▸ Activity
Transcribe the stretch of entries below from the line with "(** [addTimer] called" through the line with "thread is quick", exactly and with both ends included; leave out all other lines.

▸ Given records
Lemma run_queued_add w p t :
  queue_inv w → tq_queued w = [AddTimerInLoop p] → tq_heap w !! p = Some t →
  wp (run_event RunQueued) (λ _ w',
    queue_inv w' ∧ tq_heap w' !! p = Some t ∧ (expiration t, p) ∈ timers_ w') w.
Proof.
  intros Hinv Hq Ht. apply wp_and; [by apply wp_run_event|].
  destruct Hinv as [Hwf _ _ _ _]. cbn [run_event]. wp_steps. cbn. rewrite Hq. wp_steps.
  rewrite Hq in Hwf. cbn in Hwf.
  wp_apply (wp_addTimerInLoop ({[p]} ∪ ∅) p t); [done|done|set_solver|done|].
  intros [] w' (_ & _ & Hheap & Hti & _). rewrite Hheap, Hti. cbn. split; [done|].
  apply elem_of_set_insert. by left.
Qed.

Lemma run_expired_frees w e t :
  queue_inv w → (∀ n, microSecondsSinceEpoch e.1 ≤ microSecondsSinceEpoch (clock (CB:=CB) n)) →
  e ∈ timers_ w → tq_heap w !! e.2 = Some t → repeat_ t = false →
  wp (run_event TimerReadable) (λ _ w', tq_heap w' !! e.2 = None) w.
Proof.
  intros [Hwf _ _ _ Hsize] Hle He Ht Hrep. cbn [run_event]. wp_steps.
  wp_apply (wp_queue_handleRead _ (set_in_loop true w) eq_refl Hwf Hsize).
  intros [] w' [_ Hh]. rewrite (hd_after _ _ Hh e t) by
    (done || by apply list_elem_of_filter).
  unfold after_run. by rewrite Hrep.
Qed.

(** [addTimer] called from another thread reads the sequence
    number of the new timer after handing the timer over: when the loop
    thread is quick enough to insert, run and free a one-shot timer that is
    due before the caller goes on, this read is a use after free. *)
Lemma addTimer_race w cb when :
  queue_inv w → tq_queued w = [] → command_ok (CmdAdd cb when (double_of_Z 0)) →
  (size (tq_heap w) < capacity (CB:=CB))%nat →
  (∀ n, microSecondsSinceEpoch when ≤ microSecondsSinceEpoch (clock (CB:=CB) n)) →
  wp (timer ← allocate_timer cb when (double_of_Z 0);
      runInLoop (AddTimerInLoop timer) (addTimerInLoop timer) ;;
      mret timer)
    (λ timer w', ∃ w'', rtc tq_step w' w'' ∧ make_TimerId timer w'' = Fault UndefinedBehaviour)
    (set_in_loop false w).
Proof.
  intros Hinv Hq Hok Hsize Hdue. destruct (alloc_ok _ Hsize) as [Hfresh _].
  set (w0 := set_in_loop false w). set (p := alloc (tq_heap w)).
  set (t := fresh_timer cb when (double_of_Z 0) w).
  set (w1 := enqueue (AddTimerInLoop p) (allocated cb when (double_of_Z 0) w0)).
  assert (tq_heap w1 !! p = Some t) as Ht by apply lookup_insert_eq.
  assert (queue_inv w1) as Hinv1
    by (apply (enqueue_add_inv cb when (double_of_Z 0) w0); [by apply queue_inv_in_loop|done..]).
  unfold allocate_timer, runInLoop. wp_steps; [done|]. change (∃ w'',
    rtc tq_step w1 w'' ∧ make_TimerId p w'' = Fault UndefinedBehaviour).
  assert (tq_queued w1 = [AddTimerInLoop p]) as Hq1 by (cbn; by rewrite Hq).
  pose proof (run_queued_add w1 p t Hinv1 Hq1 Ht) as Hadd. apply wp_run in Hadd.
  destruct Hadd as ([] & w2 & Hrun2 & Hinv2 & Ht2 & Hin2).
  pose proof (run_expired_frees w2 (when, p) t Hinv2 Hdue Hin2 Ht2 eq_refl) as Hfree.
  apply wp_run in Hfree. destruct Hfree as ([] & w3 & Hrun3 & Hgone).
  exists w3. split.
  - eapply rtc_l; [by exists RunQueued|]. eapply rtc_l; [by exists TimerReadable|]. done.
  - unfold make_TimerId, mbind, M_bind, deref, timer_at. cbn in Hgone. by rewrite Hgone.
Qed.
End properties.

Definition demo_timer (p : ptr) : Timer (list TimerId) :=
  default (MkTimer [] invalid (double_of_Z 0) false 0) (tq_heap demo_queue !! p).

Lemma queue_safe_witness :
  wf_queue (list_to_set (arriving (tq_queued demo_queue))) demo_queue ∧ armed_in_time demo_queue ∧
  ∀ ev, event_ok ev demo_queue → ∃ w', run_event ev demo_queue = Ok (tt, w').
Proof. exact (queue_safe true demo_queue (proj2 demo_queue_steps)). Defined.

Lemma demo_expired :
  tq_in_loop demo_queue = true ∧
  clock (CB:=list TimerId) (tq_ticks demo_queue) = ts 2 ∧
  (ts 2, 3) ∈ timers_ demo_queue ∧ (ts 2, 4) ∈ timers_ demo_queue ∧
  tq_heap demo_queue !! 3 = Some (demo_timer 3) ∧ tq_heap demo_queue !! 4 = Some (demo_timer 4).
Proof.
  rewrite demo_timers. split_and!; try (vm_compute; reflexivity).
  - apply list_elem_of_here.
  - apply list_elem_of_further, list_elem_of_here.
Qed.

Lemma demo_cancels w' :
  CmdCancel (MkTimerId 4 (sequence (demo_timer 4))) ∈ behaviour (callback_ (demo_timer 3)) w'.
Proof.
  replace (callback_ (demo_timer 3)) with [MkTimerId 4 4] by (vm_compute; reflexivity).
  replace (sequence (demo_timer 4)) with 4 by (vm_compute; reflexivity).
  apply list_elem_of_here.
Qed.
==
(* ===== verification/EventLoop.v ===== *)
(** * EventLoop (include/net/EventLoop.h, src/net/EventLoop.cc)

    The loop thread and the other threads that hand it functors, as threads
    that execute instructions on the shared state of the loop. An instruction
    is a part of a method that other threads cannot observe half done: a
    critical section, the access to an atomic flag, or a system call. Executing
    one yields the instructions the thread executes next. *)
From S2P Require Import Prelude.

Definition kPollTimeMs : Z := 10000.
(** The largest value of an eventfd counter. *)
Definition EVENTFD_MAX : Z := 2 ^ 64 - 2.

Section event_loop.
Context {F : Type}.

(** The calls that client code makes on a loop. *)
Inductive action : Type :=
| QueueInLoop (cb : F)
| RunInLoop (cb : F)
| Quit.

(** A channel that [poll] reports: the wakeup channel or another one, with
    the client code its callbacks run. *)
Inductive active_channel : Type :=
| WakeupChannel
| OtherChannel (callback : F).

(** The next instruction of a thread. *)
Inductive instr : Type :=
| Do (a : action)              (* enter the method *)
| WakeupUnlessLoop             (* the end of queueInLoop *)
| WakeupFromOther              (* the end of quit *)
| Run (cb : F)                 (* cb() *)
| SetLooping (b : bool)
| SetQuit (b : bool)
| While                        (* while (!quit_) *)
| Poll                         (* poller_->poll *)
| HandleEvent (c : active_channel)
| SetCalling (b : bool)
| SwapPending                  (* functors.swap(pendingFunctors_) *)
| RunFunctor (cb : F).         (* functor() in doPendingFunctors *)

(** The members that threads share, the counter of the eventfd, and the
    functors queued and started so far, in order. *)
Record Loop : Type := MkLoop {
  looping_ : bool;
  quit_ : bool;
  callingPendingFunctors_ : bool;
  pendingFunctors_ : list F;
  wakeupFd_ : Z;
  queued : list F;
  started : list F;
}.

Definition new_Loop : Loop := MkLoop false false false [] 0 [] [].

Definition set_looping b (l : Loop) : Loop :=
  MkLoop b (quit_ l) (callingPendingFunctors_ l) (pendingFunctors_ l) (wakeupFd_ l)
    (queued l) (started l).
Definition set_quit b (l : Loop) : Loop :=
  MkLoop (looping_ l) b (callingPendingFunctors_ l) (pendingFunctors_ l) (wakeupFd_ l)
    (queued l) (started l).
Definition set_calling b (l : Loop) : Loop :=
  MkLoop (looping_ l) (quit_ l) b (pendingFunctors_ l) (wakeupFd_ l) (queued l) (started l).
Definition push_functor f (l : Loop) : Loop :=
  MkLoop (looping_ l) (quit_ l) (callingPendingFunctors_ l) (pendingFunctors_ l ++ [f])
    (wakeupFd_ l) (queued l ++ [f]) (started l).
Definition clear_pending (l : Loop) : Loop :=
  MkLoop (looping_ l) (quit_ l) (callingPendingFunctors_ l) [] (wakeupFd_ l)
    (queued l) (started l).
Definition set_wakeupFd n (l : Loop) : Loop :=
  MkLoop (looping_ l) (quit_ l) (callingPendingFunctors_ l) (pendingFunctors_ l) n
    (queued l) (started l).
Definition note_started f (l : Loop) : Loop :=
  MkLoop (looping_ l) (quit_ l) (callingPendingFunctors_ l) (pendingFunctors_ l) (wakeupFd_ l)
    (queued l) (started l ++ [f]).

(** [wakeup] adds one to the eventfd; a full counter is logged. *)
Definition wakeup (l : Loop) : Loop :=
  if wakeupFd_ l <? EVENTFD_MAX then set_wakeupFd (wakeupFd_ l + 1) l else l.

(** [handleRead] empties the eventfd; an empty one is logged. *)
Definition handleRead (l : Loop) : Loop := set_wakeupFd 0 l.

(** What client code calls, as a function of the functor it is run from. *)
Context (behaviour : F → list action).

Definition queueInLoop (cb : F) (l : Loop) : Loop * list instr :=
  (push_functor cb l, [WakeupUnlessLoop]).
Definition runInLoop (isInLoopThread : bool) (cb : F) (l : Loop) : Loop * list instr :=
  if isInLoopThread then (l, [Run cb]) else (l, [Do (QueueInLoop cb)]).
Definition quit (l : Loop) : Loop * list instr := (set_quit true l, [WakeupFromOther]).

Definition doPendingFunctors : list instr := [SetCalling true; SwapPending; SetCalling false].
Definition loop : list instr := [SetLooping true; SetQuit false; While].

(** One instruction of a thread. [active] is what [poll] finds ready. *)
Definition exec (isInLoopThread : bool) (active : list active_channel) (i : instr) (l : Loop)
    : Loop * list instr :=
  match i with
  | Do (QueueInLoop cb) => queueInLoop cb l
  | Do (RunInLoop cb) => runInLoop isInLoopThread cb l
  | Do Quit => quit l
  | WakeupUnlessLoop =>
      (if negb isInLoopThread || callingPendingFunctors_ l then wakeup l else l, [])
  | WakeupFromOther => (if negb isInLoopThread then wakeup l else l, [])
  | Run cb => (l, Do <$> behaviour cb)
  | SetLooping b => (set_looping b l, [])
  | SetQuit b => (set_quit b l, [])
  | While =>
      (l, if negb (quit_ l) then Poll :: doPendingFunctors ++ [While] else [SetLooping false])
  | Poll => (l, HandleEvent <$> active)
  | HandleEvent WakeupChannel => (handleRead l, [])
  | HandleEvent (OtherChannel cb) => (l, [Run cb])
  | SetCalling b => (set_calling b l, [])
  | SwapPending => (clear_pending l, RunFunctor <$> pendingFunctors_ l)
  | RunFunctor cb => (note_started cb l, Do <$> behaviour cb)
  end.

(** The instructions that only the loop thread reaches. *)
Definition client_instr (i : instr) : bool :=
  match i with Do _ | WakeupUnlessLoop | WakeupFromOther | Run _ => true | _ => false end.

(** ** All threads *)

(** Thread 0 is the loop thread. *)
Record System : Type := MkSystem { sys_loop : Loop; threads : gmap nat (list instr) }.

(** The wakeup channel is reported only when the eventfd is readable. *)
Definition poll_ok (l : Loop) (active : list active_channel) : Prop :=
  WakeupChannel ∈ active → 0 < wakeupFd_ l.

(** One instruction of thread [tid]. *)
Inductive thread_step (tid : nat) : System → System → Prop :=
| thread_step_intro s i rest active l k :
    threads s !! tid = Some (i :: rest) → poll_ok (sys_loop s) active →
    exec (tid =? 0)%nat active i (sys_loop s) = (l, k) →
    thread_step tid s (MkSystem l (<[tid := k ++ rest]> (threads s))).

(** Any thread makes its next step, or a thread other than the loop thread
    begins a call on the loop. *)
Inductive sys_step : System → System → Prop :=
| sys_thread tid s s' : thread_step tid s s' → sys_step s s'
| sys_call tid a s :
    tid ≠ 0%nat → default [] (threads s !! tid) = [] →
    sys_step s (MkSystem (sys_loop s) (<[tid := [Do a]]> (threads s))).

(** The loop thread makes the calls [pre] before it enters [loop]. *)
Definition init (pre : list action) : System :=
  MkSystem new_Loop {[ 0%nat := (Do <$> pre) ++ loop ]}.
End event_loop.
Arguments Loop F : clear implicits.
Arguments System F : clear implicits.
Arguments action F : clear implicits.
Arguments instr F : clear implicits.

▸ Response to this exercise
(** [addTimer] called from another thread reads the sequence
    number of the new timer after handing the timer over: when the loop
    thread is quick enough to insert, run and free a one-shot timer that is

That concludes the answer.